In 2007, when Arc Mohammed Namadi Sambo was elected governor of the State, he appointed him Director/General Media and Public Affairs in the state and later elevated him to the position of special adviser to the governor on the same portfolio.

With the demise of the president late Umaru Musa Yar’adua in 2009 and the subsequent appointment of Sambo as the Vice President of the Federal Republic of Nigeria, he appointed him his Senior Special Adviser on Media and Publicity, a position he held till 2015
.

== Awards and achievements ==

Umar Sani received numerous awards in recognition of his hard work and perseverance from high school. They include awards such as Special Contribution to Old Boys of Kagoro Teachers College Award, Special Recognition Award by Media Monitors, an Award of Excellence in recognition of Educational Development in Kaduna North Local Government and another Award of Excellence by the State PTA chapter and NUT Kaduna North Local Government for contribution towards the improvement of education.

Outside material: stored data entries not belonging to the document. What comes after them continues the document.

(** C4, amended: two texts that differ only in the content of literals
    that the text around them delimits have the same normalized text:
    numeric literals that do not follow a digit, a sign or a dot and are
    not followed by a digit or a dot, and single-quoted literals that
    follow a text whose quotes pair up. *)
Theorem delimited_literals_do_not_change_the_key (q1 q2 : string) :
  clos_refl_trans string differInOneDelimitedLiteral q1 q2 ->
  cleanUpQuery q1 = cleanUpQuery q2.
Proof.
  induction 1 as [x y D|x|x y z _ IH1 _ IH2].
  - now apply delimited_literal_same_key.
  - reflexivity.
  - congruence.
Qed.

Lemma delimited_literals_do_not_change_the_key_witness :
  cleanUpQuery "SELECT * FROM t WHERE id = 5 AND name = 'a';"
  = cleanUpQuery "SELECT * FROM t WHERE id = -7.5 AND name = 'bob';".
Proof.
  apply delimited_literals_do_not_change_the_key.
  apply rt_trans with "SELECT * FROM t WHERE id = -7.5 AND name = 'a';".
  - apply rt_step.
    exact (delimited_number "SELECT * FROM t WHERE id = " "5" "-7.5"
             " AND name = 'a';" eq_refl eq_refl eq_refl eq_refl).
  - apply rt_step.
    exact (delimited_string "SELECT * FROM t WHERE id = -7.5 AND name = "
             "a" "bob" ";"
             (paired_plain "SELECT * FROM t WHERE id = -7.5 AND name = " eq_refl)
             eq_refl eq_refl).
Defined.

(** * Further properties *)

(** ** What a normalized text looks like *)

Lemma drop_length (n : nat) : forall s : string,
  String.length (JsString.drop n s) = (String.length s - n)%nat.
Proof.
  induction n as [|n IH]; intros [|c s]; simpl; auto.
Qed.

Lemma greedy_rest {R} p (k : string -> option R) (len : R -> nat) m s :
  (forall t x, k t = Some x -> (len x + m <= String.length t)%nat) ->
  forall n x, greedy p k s = Some (n, x) ->
              (len x + m + n <= String.length s)%nat.
Proof.
  intros K. induction s as [|c s IH]; intros n x; simpl.
  - destruct (k "") eqn:E; simpl; [|discriminate].
    intros H. inversion H; subst. apply K in E. simpl in E. lia.
  - destruct (p c).
    + destruct (greedy p k s) as [[n' x']|] eqn:G.
      * intros H. inversion H; subst. specialize (IH _ _ eq_refl). lia.
      * destruct (k (String c s)) eqn:E; simpl; [|discriminate].
        intros H. inversion H; subst. apply K in E. simpl in E. lia.
    + destruct (k (String c s)) eqn:E; simpl; [|discriminate].
      intros H. inversion H; subst. apply K in E. simpl in E. lia.
Qed.

(** What a match leaves is shorter than the text by [minLength] or
    more. *)
Lemma matchHere_minLength r : forall s caps rest,
  matchHere r s = Some (caps, rest) ->
  (String.length rest + minLength r <= String.length s)%nat.
Proof.
  induction r as [|it r IH]; intros s caps rest.
  - simpl. intros H. inversion H. lia.
  - assert (K : forall t x, matchHere r t = Some x ->
                            (String.length (snd x) + minLength r
                             <= String.length t)%nat).
    { intros t [c' r'] H. simpl. eauto. }
    destruct it as [l|p|p|p|p]; cbn [matchHere minLength].
    + destruct (String.prefix l s) eqn:P; [|discriminate].
      intros H. apply IH in H. rewrite drop_length in H.
      apply prefix_length in P. lia.
    + destruct (greedy p (matchHere r) s) as [[n x]|] eqn:G; [|discriminate].
      simpl. intros H. inversion H; subst x.
      apply (greedy_rest _ _ (fun x => String.length (snd x)) _ _ K) in G.
      simpl in G. lia.
    + destruct s as [|c s]; [discriminate|]. destruct (p c); [|discriminate].
      destruct (greedy p (matchHere r) s) as [[n x]|] eqn:G; [|discriminate].
      simpl. intros H. inversion H; subst x.
      apply (greedy_rest _ _ (fun x => String.length (snd x)) _ _ K) in G.
      simpl in G. lia.
    + destruct s as [|c s].
      * intros H. apply IH in H. lia.
      * destruct (p c).
        -- destruct (matchHere r s) as [x|] eqn:E.
           ++ intros H. inversion H; subst x. apply IH in E. simpl. lia.
           ++ intros H. apply IH in H. lia.
        -- intros H. apply IH in H. lia.
    + destruct s as [|c s]; [discriminate|]. destruct (p c); [|discriminate].
      destruct (greedy p (matchHere r) s) as [[n [c' r']]|] eqn:G;
        [|discriminate].
      intros H. inversion H; subst.
      apply (greedy_rest _ _ (fun x => String.length (snd x)) _ _ K) in G.
      simpl in G. simpl. lia.
Qed.

Lemma matchLength_minLength r s n :
  matchLength r s = Some n -> (minLength r <= n)%nat.
Proof.
  unfold matchLength. destruct (matchHere r s) as [[caps rest]|] eqn:M;
    [|discriminate].
  intros H. inversion H. apply matchHere_minLength in M. lia.
Qed.

Lemma greedy_total {R} p (k : string -> option R) s :
  (forall t, k t <> None) -> greedy p k s <> None.
Proof.
  intros K. induction s as [|c s IH]; simpl.
  - specialize (K ""). destruct (k ""); simpl; congruence.
  - destruct (p c).
    + destruct (greedy p k s) as [[n x]|]; [discriminate|contradiction].
    + specialize (K (String c s)). destruct (k (String c s)); simpl; congruence.
Qed.

Lemma greedy_none {R} (P : ascii -> bool) p (k : string -> option R) s :
  (forall t, allChars P t = true -> k t = None) ->
  allChars P s = true -> greedy p k s = None.
Proof.
  intros K. induction s as [|c s IH]; simpl; intros H.
  - now rewrite (K "").
  - apply andb_prop in H. destruct H as [Hc Hs].
    rewrite (K (String c s)) by (simpl; now rewrite Hc, Hs).
    rewrite (IH Hs). now destruct (p c).
Qed.

Lemma matchHere_star p r s :
  matchHere (Star p :: r) s = option_map snd (greedy p (matchHere r) s).
Proof. reflexivity. Qed.

Lemma matchHere_opt p r s :
  matchHere (Opt p :: r) s
  = match s with
    | String c s' =>
        if p c then
          match matchHere r s' with
          | Some x => Some x
          | None => matchHere r s
          end
        else matchHere r s
    | EmptyString => matchHere r s
    end.
Proof. reflexivity. Qed.

Lemma matchHere_plus p r s :
  matchHere (Plus p :: r) s
  = match s with
    | String c s' =>
        if p c then option_map snd (greedy p (matchHere r) s') else None
    | EmptyString => None
    end.
Proof. reflexivity. Qed.

Lemma matchHere_lit l r s :
  matchHere (Lit l :: r) s
  = if String.prefix l s then matchHere r (JsString.drop (String.length l) s)
    else None.
Proof. reflexivity. Qed.

Lemma greedy_cons {R} p (k : string -> option R) c s :
  greedy p k (String c s)
  = if p c then
      match greedy p k s with
      | Some (n, x) => Some (S n, x)
      | None => option_map (pair O) (k (String c s))
      end
    else option_map (pair O) (k (String c s)).
Proof. reflexivity. Qed.

Lemma opt_none (P : ascii -> bool) p r t :
  (forall t, allChars P t = true -> matchHere r t = None) ->
  allChars P t = true -> matchHere (Opt p :: r) t = None.
Proof.
  intros K H. rewrite matchHere_opt. destruct t as [|c t]; [now apply K|].
  rewrite (K (String c t) H). simpl in H. apply andb_prop in H.
  destruct H as [_ H]. rewrite (K t H). now destruct (p c).
Qed.

Lemma digit_not_sign_or_dot c :
  digit c = true -> oneOf "-+" c = false /\ isChar "."%char c = false.
Proof.
  destruct c as [[] [] [] [] [] [] [] []]; vm_compute; intros H;
    try discriminate H; split; reflexivity.
Qed.

(** The number pattern matches wherever a digit stands. *)
Lemma number_matches_at_digit c s :
  digit c = true -> matchHere numberRegex (String c s) <> None.
Proof.
  intros D. destruct (digit_not_sign_or_dot c D) as [S1 S2].
  assert (L : matchHere [Opt (isChar "."%char); Plus digit] (String c s)
              <> None).
  { rewrite matchHere_opt, S2, matchHere_plus, D.
    pose proof (greedy_total digit (matchHere []) s) as T.
    destruct (greedy digit (matchHere []) s); simpl; [discriminate|].
    exfalso. apply T; [|reflexivity]. intros t. simpl. discriminate. }
  unfold numberRegex. rewrite matchHere_opt, S1, matchHere_star, greedy_cons, D.
  destruct (greedy digit (matchHere [Opt (isChar "."%char); Plus digit]) s)
    as [[n x]|]; [discriminate|].
  destruct (matchHere [Opt (isChar "."%char); Plus digit] (String c s));
    [discriminate|contradiction].
Qed.

(** It matches nowhere in a text without digits. *)
Lemma number_needs_digit s :
  digitFree s = true -> matchHere numberRegex s = None.
Proof.
  unfold digitFree, numberRegex.
  assert (K3 : forall t, allChars (notClass digit) t = true ->
                         matchHere [Plus digit] t = None).
  { intros [|c t]; simpl; auto. unfold notClass at 1.
    destruct (digit c); simpl; [discriminate|reflexivity]. }
  assert (K2 : forall t, allChars (notClass digit) t = true ->
                         matchHere [Opt (isChar "."%char); Plus digit] t = None).
  { intros t. now apply opt_none. }
  assert (K1 : forall t,
             allChars (notClass digit) t = true ->
             matchHere [Star digit; Opt (isChar "."%char); Plus digit] t = None).
  { intros t H. rewrite matchHere_star.
    now rewrite (greedy_none (notClass digit) _ _ _ K2 H). }
  intros H. now apply opt_none with (P := notClass digit).
Qed.

(** Whatever a global replacement keeps of the text is a character the
    pattern does not start a match at. *)
Lemma replaceFrom_emits r rep (P : ascii -> bool) :
  allChars P rep = true ->
  (forall c s, P c = false -> exists k, matchLength r (String c s) = Some (S k)) ->
  forall s skip, allChars P (replaceFrom r rep skip s) = true.
Proof.
  intros Hr M.
  assert (A : forall a b, allChars P a = true -> allChars P b = true ->
                          allChars P (a ++ b)%string = true).
  { intros a b H1 H2. now rewrite allChars_app, H1, H2. }
  induction s as [|c s IH]; intros skip.
  - destruct skip; simpl; auto.
    destruct (matchLength r "") as [[|k]|]; auto.
  - destruct skip; simpl; auto.
    destruct (P c) eqn:Pc.
    + destruct (matchLength r (String c s)) as [[|k]|]; auto;
        try apply A; auto; simpl; now rewrite Pc, IH.
    + destruct (M c s Pc) as [k ->]. auto.
Qed.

In recent times, he has also been given The Most Outstanding Media Manager Award by Nigerian Tribune, The Best Media Person award by Power Steering Magazine and The Best Media Manager Award in 2014 by Citypeople magazine amongst others

== Personal life ==

He was widowed in 2013 when his wife, Hajiya Sahura Umar died in a Cairo hospital in June 2013. They have four children together - three boys and a girl.